DMML ASSIGNMENT CLASSIFICATION PROBLEM with DECISION TREE,SVM,NAIVE BAYESIAN CLASSIFIER
ABOUT: We created a ipython project with kernel python 3.7 on a data set availavle at: https://archive.ics.uci.edu/ml/datasets/Bank+Marketing . We have used the bank-additional-full.csv file . The data is related with direct marketing campaigns (phone calls) of a Portuguese banking institution.The classification goal is to predict if the client will subscribe a term deposit (variable y).We have made 3 classification models : A Dicision Tree , A Support Vector Machine and a Naive Bayesian classifier.
Libraries : The following python3 libraries have been used: numpy pandas time math sklearn.tree.DecisionTreeClassiier sklearn.model_selectio.cross_validate sklearn.model_selection.train_test_split sklearn.metrics.accuracy_score sklearn.metrics.precision_recall_fscore_support sklearn.neighbors.DistanceMetric
PARAMTERS USED: For Decision Tree, Max depth of tree =7,(To avoid overfitting) Min Samples in a leaf =50, Criterion = Gini Index and Class weightage ={yes:2,No:1} For SVM, Kelnel = RBF class weightage={yes:2.35,No:1} For Naive Bayesian, no parameters have been taken as input.
PROGRAM DESCRIPTION: Funcions: sampling(dataframe,percentage): returnes percentage% of the dataframe after sampling
preprocess_word_to_num(dataframe):
takes a dataframe as input and returnes a dataframe with all word class features mapped to numeric class features.
A simple Example:
if column=="y":
df_copy[column]=df_copy[column].replace({"yes":1,"no":0})
normalize(dataframe):
Normalize all the numeric fearure data pts in the dataframe by
replacing xi with (xi - ū )/σ where, ū : feature mean, σ: feature standerd deviation.
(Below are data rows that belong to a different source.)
(** * DS-AL: a shallow embedding of the course's data-structure programs

    Each C++ translation unit of the repository is a stand-alone program;
    the parts that the specification talks about are embedded here as Rocq
    functions, in one [Module] or more per source file.

    Conventions of the embedding
    - a C++ [int] is a [Z]; where the source can overflow, the wrap-around
      is written out with [wrap32];
    - an array ([T a[]], [std::vector<T>], [new T[n]]) is a [list T] read
      with [get a i] (the source's [a[i]]) and updated with [set a i v]
      (the source's [a[i] = v]);
    - a counted [for] loop is [for_up] / [for_down], running its body once
      per index; a [while] loop is [while], which takes fuel and answers
      [None] when the fuel does not suffice, so that every statement of the
      form "the routine returns r" is proved as [= Some r];
    - nodes reached through pointers that the program overwrites in place
      (the binary search tree) live in a store, a [list] of nodes, and a
      pointer is the address of a node in it or [None] for [nullptr]. *)

From stdpp Require Import list gmap strings.
From Stdlib Require Import ZArith Lia Sorting.Sorted Permutation Ascii.

Local Open Scope Z_scope.


(* ================================================================== *)
(** * Arrays indexed by machine integers                                *)
(* ================================================================== *)

Section Arrays.
Context {A : Type} `{Inhabited A}.

(** [a[i]] *)
Definition get (a : list A) (i : Z) : A := a !!! Z.to_nat i.

(** [a[i] = v] *)
Definition set (a : list A) (i : Z) (v : A) : list A := <[Z.to_nat i := v]> a.

Definition len (a : list A) : Z := Z.of_nat (length a).

Lemma len_nonneg (a : list A) : 0 <= len a.
Proof. unfold len. lia. Qed.

Lemma len_set (a : list A) i v : len (set a i v) = len a.
Proof. unfold len, set. by rewrite length_insert. Qed.

Lemma length_set (a : list A) i v : length (set a i v) = length a.
Proof. unfold set. by rewrite length_insert. Qed.

Lemma get_set_eq (a : list A) i v : 0 <= i < len a -> get (set a i v) i = v.
Proof.
  unfold get, set, len. intros Hi.
  apply list_lookup_total_correct, list_lookup_insert_eq. lia.
Qed.

Lemma get_set_ne (a : list A) i j v :
  0 <= i -> 0 <= j -> i <> j -> get (set a i v) j = get a j.
Proof.
  unfold get, set. intros Hi Hj Hne.
  rewrite list_lookup_total_insert_ne; [done | lia].
Qed.

Lemma get_set (a : list A) i j v :
  0 <= i < len a -> 0 <= j ->
  get (set a i v) j = if Z.eq_dec i j then v else get a j.
Proof.
  intros Hi Hj. destruct (Z.eq_dec i j) as [->|Hne].
  - by apply get_set_eq.
  - apply get_set_ne; lia.
Qed.

Lemma lookup_get (a : list A) i :
  0 <= i < len a -> a !! Z.to_nat i = Some (get a i).
Proof.
  unfold get, len. intros Hi. apply list_lookup_lookup_total_lt. lia.
Qed.

Lemma get_ext (a b : list A) :
  len a = len b -> (forall i, 0 <= i < len a -> get a i = get b i) -> a = b.
Proof.
  unfold len. intros Hl Hg. apply list_eq_same_length with (length a); [lia | done |].
  intros i x y Hi Hx Hy.
  specialize (Hg (Z.of_nat i)). unfold get in Hg. rewrite Nat2Z.id in Hg.
  rewrite (list_lookup_total_correct _ _ _ Hx) in Hg.
  rewrite (list_lookup_total_correct _ _ _ Hy) in Hg.
  apply Hg. unfold len. lia.
Qed.

Lemma get_app_l (a b : list A) i : 0 <= i < len a -> get (a ++ b) i = get a i.
Proof.
  unfold get, len. intros Hi. apply lookup_total_app_l. lia.
Qed.

Lemma get_app_r (a b : list A) i : len a <= i -> get (a ++ b) i = get b (i - len a).
Proof.
  unfold get, len. intros Hi. rewrite lookup_total_app_r by lia.
  f_equal. lia.
Qed.

Lemma get_cons_0 (x : A) a : get (x :: a) 0 = x.
Proof. reflexivity. Qed.

Lemma get_cons_S (x : A) a i : 0 < i -> get (x :: a) i = get a (i - 1).
Proof.
  unfold get. intros Hi.
  replace (Z.to_nat i) with (S (Z.to_nat (i - 1))) by lia. reflexivity.
Qed.

Lemma len_app (a b : list A) : len (a ++ b) = len a + len b.
Proof. unfold len. rewrite length_app. lia. Qed.

Lemma len_cons (x : A) a : len (x :: a) = 1 + len a.
Proof. unfold len. simpl. lia. Qed.

Lemma get_elem_of (a : list A) i : 0 <= i < len a -> get a i ∈ a.
Proof.
  intros Hi. apply list_elem_of_lookup. exists (Z.to_nat i). by apply lookup_get.
Qed.

Lemma elem_of_get (a : list A) x : x ∈ a -> exists i, 0 <= i < len a /\ get a i = x.
Proof.
  intros [i Hi]%list_elem_of_lookup. exists (Z.of_nat i).
  pose proof (lookup_lt_Some _ _ _ Hi). unfold len, get. split; [lia|].
  rewrite Nat2Z.id. by apply list_lookup_total_correct.
Qed.

(** Exchanging two cells permutes the array. *)
Lemma swap_Permutation (a : list A) i j :
  0 <= i < len a -> 0 <= j < len a ->
  Permutation (set (set a i (get a j)) j (get a i)) a.
Proof.
  intros Hi Hj. unfold set.
  apply Permutation_insert_swap; by apply lookup_get.
Qed.
End Arrays.

(* ================================================================== *)
(** * Loops                                                             *)
(* ================================================================== *)

Section Loops.
Context {St : Type}.

Fixpoint for_iter (k : nat) (i : Z) (step : Z) (body : Z -> St -> St) (s : St) : St :=
  match k with
  | O => s
  | S k' => for_iter k' (i + step) step body (body i s)
  end.

(** [for (i = lo; i < hi; ++i) s = body i s;] *)
Definition for_up (lo hi : Z) (body : Z -> St -> St) (s : St) : St :=
  for_iter (Z.to_nat (hi - lo)) lo 1 body s.

(** [for (k = hi; k > lo; --k) s = body k s;] *)
Definition for_down (hi lo : Z) (body : Z -> St -> St) (s : St) : St :=
  for_iter (Z.to_nat (hi - lo)) hi (-1) body s.

(** [while (c s) s = b s;] with fuel *)
Fixpoint while (fuel : nat) (c : St -> bool) (b : St -> St) (s : St) : option St :=
  match fuel with
  | O => None
  | S f => if c s then while f c b (b s) else Some s
  end.

Lemma for_up_inv (I : Z -> St -> Prop) lo hi body s :
  lo <= hi -> I lo s ->
  (forall i s, lo <= i < hi -> I i s -> I (i + 1) (body i s)) ->
  I hi (for_up lo hi body s).
Proof.
  unfold for_up. intros Hle H0 Hstep.
  remember (Z.to_nat (hi - lo)) as k eqn:Hk.
  revert lo s Hle H0 Hstep Hk. induction k as [|k IH]; intros lo s Hle H0 Hstep Hk.
  - simpl. replace hi with lo by lia. done.
  - simpl. apply IH; [lia | apply Hstep; [lia | done] | | lia].
    intros i s' Hi. apply Hstep. lia.
Qed.

Lemma for_up_nop lo hi body s : hi <= lo -> for_up lo hi body s = s.
Proof. unfold for_up. intros Hle. replace (Z.to_nat (hi - lo)) with O by lia. done. Qed.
(N.B: NORMALIZATIO IS IMPORTANT SVM AS OTHERWISE IT SVM CANT CLUSTER THE DATA UNBAISEDLY) drop_column(dataframe,col): Drops unnecessary features from dataframe.
Clustering:
The idea:
Since most people spend according to their income,their agreeing to a term deposit depends greatly on monthly savings capability. In a consumer based economy,the savings of a person greatly varies on the price of daily necessary household items, employment and other economic conditions.Consumer price index, consumer confidence index,employment variation rate greatly estimate these factors.
The clustering:
Since the data is skewd with outcome results no:yes =(approx)9:1 we needed to do undersampling , but random undersamplingmay loose important data.So,we have divided the dataset on monthly basis and measured distance of each pair of data points based on taxi-cab metric,Thus data on consumer price index and other monthly and quarterly data are not lost.
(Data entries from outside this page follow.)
(** * aiy.voice.audio: command builders, recorder and players

    A shallow embedding of [src/aiy/voice/audio.py].  Python integers are
    [Z], byte strings are lists of bytes, [None]-able arguments are options,
    exceptions are an error type, and the objects the module mutates (the
    recorder's flags, the child processes and their pipes, the output wave
    file) are explicit state.  The definitions come first, the verified
    properties after them. *)

From Stdlib Require Import ZArith List String Ascii Bool Lia Strings.Byte.
From Stdlib Require Import SpecFloat Decimal DecimalString.
From Stdlib Require DecimalPos DecimalZ.
Import ListNotations.

Local Open Scope string_scope.
Local Open Scope list_scope.
Local Open Scope Z_scope.

(** ** Python values, exceptions and results *)

Abbreviation bytes := (list byte).

(** The exceptions the module raises or lets through.  The specification's
    [InvalidArgument] is Python's [ValueError]. *)
Inductive exn : Type :=
| ValueError (msg : string)
| NameError (name : string)
| TypeError (msg : string)
| AttributeError (msg : string)
| OverflowError (msg : string)
| OSError (msg : string)
| WaveError (msg : string)
| GeneratorExit.

Inductive result (A : Type) : Type :=
| Ok (a : A)
| Raise (e : exn).

Arguments Ok {A} a.
Arguments Raise {A} e.

Definition bind {A B : Type} (r : result A) (k : A -> result B) : result B :=
  match r with
  | Ok a => k a
  | Raise e => Raise e
  end.

Notation "x <- r ;; k" := (bind r (fun x => k))
  (at level 61, r at next level, right associativity).

Definition is_ok {A : Type} (r : result A) : bool :=
  match r with Ok _ => true | Raise _ => false end.

(** [str(n)] and the [%d] conversion of a Python integer: decimal digits
    with a leading minus sign for negative numbers. *)
Definition str (n : Z) : string := NilZero.string_of_int (Z.to_int n).

(** The run-time values a caller can pass where the code inspects the type
    of its argument. *)
Inductive pyval : Type :=
| VNone
| VInt (n : Z)
| VStr (s : string)
| VBytes (b : bytes)
| VFormat (sr ch bps : Z)
| VObject (class_name : string)
| VGlobal (name : string).

(** Truthiness of an optional byte string: [None] and [b''] are false. *)
Definition truthy_bytes (data : option bytes) : bool :=
  match data with
  | None => false
  | Some [] => false
  | Some (_ :: _) => true
  end.

(** ** AudioFormat *)

Record AudioFormat : Type := mkAudioFormat {
  sample_rate_hz : Z;
  num_channels : Z;
  bytes_per_sample : Z
}.

Definition bytes_per_second (self : AudioFormat) : Z :=
  sample_rate_hz self * num_channels self * bytes_per_sample self.

Definition CD : AudioFormat := mkAudioFormat 44100 2 2.

(** ** Command builders *)

(** [filetype not in ('wav', 'raw', 'voc', 'au')] *)
Definition arecord_filetypes : list string := ["wav"; "raw"; "voc"; "au"].

Definition arecord (fmt : option AudioFormat) (filetype : string)
  (filename : option string) (device : string) : result (list string) :=
  match fmt with
  | None => Raise (ValueError "Format must be specified.")
  | Some fmt =>
    if negb (existsb (String.eqb filetype) arecord_filetypes)
    then Raise (ValueError "File type must be wav, raw, voc, or au.")
    else
      let cmd := ["arecord"; "-q";
                  "-t"; filetype;
                  "-D"; device;
                  "-c"; str (num_channels fmt);
                  "-f"; "s" ++ str (8 * bytes_per_sample fmt);
                  "-r"; str (sample_rate_hz fmt)]%string in
      let cmd := match filename with
                 | Some f => cmd ++ [f]
                 | None => cmd
                 end in
      Ok cmd
  end.

Definition aplay (fmt : option AudioFormat) (filetype : string)
  (filename : option string) (device : string) : result (list string) :=
  if (String.eqb filetype "raw"
      && match fmt with None => true | Some _ => false end)%bool
  then Raise (ValueError "Format must be specified for raw data.")
  else
    let cmd := ["aplay"; "-q"; "-t"; filetype; "-D"; device] in
    let cmd := match fmt with
               | Some fmt =>
                 cmd ++ ["-c"; str (num_channels fmt);
                         "-f"; "s" ++ str (8 * bytes_per_sample fmt);
                         "-r"; str (sample_rate_hz fmt)]%string
               | None => cmd
               end in
    let cmd := match filename with
               | Some f => cmd ++ [f]
               | None => cmd
               end in
    Ok cmd.

(** ** The host: child processes and their pipes *)

(** A call made on the writable end of a pipe ([process.stdin]). *)
Inductive stdin_call : Type :=
| SWrite (data : bytes)
| SClose.

Definition is_close (c : stdin_call) : bool :=
  match c with SClose => true | SWrite _ => false end.

(** The readable end of a pipe ([process.stdout]): the bytes the child will
    still deliver before end-of-stream, and whether the reader closed it. *)
Record rpipe : Type := mkRpipe {
  pending : bytes;
  rclosed : bool
}.

Record process : Type := mkProcess {
  proc_cmd : list string;
  proc_stdin : option (list stdin_call);  (* calls so far, when stdin=PIPE *)
  proc_stdout : option rpipe;             (* when stdout=PIPE *)
  proc_terminated : bool;
  proc_waited : bool
}.

(** Everything [subprocess.Popen] has spawned, oldest first; a process handle
    is an index in this list.  [popen_error] is the failure of launching an
    executable on this host, if any; [capture cmd] is what a child started
    with [cmd] writes to its standard output before it ends. *)
Record host : Type := mkHost {
  procs : list process;
  popen_error : option exn;
  capture : list string -> bytes
}.

Definition set_procs (ps : list process) (h : host) : host :=
  mkHost ps (popen_error h) (capture h).

Fixpoint update_nth {A : Type} (i : nat) (f : A -> A) (l : list A) : list A :=
  match l, i with
  | [], _ => []
  | x :: l', O => f x :: l'
  | x :: l', S i' => x :: update_nth i' f l'
  end.

Definition get_proc (p : nat) (h : host) : option process := nth_error (procs h) p.

Definition update_proc (p : nat) (f : process -> process) (h : host) : host :=
  set_procs (update_nth p f (procs h)) h.

(** ** State and exceptions together

    A computation over a state [S] returns a value or raises, and in both
    cases leaves the state its effects produced. *)
Definition M (S A : Type) : Type := S -> result A * S.

Definition ret {S A : Type} (a : A) : M S A := fun s => (Ok a, s).
Definition raise {S A : Type} (e : exn) : M S A := fun s => (Raise e, s).
Definition lift {S A : Type} (r : result A) : M S A := fun s => (r, s).
Definition get {S : Type} : M S S := fun s => (Ok s, s).
Definition modify {S : Type} (f : S -> S) : M S unit := fun s => (Ok tt, f s).

Definition bindM {S A B : Type} (m : M S A) (k : A -> M S B) : M S B :=
  fun s =>
    match m s with
    | (Ok a, s') => k a s'
    | (Raise e, s') => (Raise e, s')
    end.

Notation "x <~ m ;; k" := (bindM m (fun x => k))
  (at level 61, m at next level, right associativity).

(** What a call that waits (on an event, on a child process) can do:
    return, normally or by raising, or block because what it waits for does
    not happen. *)
Inductive outcome (S : Type) : Type :=
| Returned (r : result unit) (s : S)
| Blocked.

Arguments Returned {S} r s.
Arguments Blocked {S}.

(** ** subprocess *)

(** [subprocess.Popen(cmd, stdin=..., stdout=...)] *)
Definition Popen (cmd : list string) (stdin_pipe stdout_pipe : bool) : M host nat :=
  fun h =>
    match popen_error h with
    | Some e => (Raise e, h)
    | None =>
      let p := mkProcess cmd
                 (if stdin_pipe then Some [] else None)
                 (if stdout_pipe then Some (mkRpipe (capture h cmd) false) else None)
                 false false in
      (Ok (List.length (procs h)), set_procs (procs h ++ [p]) h)
    end.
For every data point we have considered a 2 radius neighbourhood and if it contnains ≥ 4 pts in it then we have discarded all the points in that neighbourhood except the centre. Since,this way of clustering is very premitive some centers are also getting deleted.But by taking the neighbourhood radius =2 we are not discarding any whole cluster.
(N.B: WHILE CLUSTERING WE HAVE USED ONLY DATA PTS WITH NEGATIVE OUTCOME SO THAT THE DATA SET BECOMES BLANCED)
Dropping features:
Have dropped some features that were not contributing more to the classification.
(N.B: DURATON HAS NOT BEEN DROPPED)
Model fitting and cross validation:
We have used sklearn.model_selection.cross_validate for cross validation of the different model trained.
OUTCOME: In decision tree we achived accuracy of ~ 0.87, recall ~ 0.82,precision ~ 0.63, fscore ~ 0.71 . In SVM we achived accuracy of ~ 0.87, recall ~ 0.83,precision ~ 0.6, fscore ~ 0.7 . In Naive bayesian we achived accuracy of ~ 0.81, recall ~ 0.63,precision ~ 0.51, fscore ~ 0.56. The detailed output is stored in: https://drive.google.com/drive/folders/1-c0UFsi4qBCb7fJ6qxstzZttHCa5sFon
CONCLUSION: The mdeels have used the "duration" feature,which implies this results can only be used as benchmarking on real-time predicting.